Assigned task -> Find the line holding "if existsb (has_id" in the entries below. Give it again exactly, along with every line after it up to and including the line holding "rewrite (List.filter_ext _".

Stored items ->
Segment Open
(** The three outcomes of [create_booking] on validated data. *)
Lemma create_booking_cases (data : doc) (db : Db) (tutor_id : string) :
  healthy db ->
  data !! "tutor_id" = Some (VStr tutor_id) ->
  match Bson.parse tutor_id with
  | None =>
      create_booking data db = (Err (HTTPException 400 "Invalid tutor_id"), db)
  | Some tid =>
      if existsb (has_id tid) (docs_of db "tutor")
      then
        exists st, db = Some st /\
          create_booking data db
          = (Ok (<["status" := VStr "pending"]> {[ "id" := VStr (Bson.str (next_oid st)) ]}),
             Some (inserted "booking" data st))
      else
        create_booking data db = (Err (HTTPException 404 "Tutor not found"), db)
  end.
Proof.
  intros Hh Hd.
  unfold create_booking, bind, try_except, ObjectId. rewrite Hd.
  destruct (Bson.parse tutor_id) as [tid|]; [|reflexivity].
  destruct db as [st|]; simpl; [|reflexivity].
  simpl in Hh. rewrite (find_one_healthy st Hh).
  rewrite (List.filter_ext _ _ (matches_id tid)).
  destruct (existsb (has_id tid) (coll "tutor" st)) eqn:E.
  - destruct (head_filter_some _ _ E) as (x & -> & Hx).
    rewrite (absent_found _ _ Hx).
    exists st; split; [reflexivity|].
    rewrite (create_document_healthy st Hh); reflexivity.
  - rewrite (head_filter_none _ _ E); reflexivity.
Qed.

End BookingFacts.



Section BookingStatus.
Import Pydantic Database Driver DatabasePy Main Api Spec.


End BookingStatus.



(** ** Rejected bodies *)

Section RejectionFacts.
Import Pydantic Database Main Api Spec.


Lemma with_body_reject (fs : list field) (handler : doc -> M doc) (body : json)
      (db : Db) (es : list verror) :
  validate_payload fs body = Err es ->
  with_body fs handler body db = (Err (RequestValidationError es), db).
Proof. intros H; unfold with_body; rewrite H; reflexivity. Qed.

Lemma endpoint_is_with_body (schema : list field) (post : json -> M doc) :
  In (schema, post) endpoints -> exists handler, post = with_body schema handler.
Proof.
  simpl; intros [H|[H|[H|[]]]]; injection H as <- <-; eexists; reflexivity.
Qed.

Lemma coerce_list_reject (t : ftype) (l : list json) :
  is_ok (coerce_items (coerce t) 0 l) = false ->
  is_ok (coerce (TList t) (JArr l)) = false.
Proof. simpl; destruct (coerce_items (coerce t) 0 l); [discriminate|reflexivity]. Qed.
Segment Closed
Solution to the problem ->
      if existsb (has_id tid) (docs_of db "tutor")
      then
        exists st, db = Some st /\
          create_booking data db
          = (Ok (<["status" := VStr "pending"]> {[ "id" := VStr (Bson.str (next_oid st)) ]}),
             Some (inserted "booking" data st))
      else
        create_booking data db = (Err (HTTPException 404 "Tutor not found"), db)
  end.
Proof.
  intros Hh Hd.
  unfold create_booking, bind, try_except, ObjectId. rewrite Hd.
  destruct (Bson.parse tutor_id) as [tid|]; [|reflexivity].
  destruct db as [st|]; simpl; [|reflexivity].
  simpl in Hh. rewrite (find_one_healthy st Hh).
  rewrite (List.filter_ext _ _ (matches_id tid)).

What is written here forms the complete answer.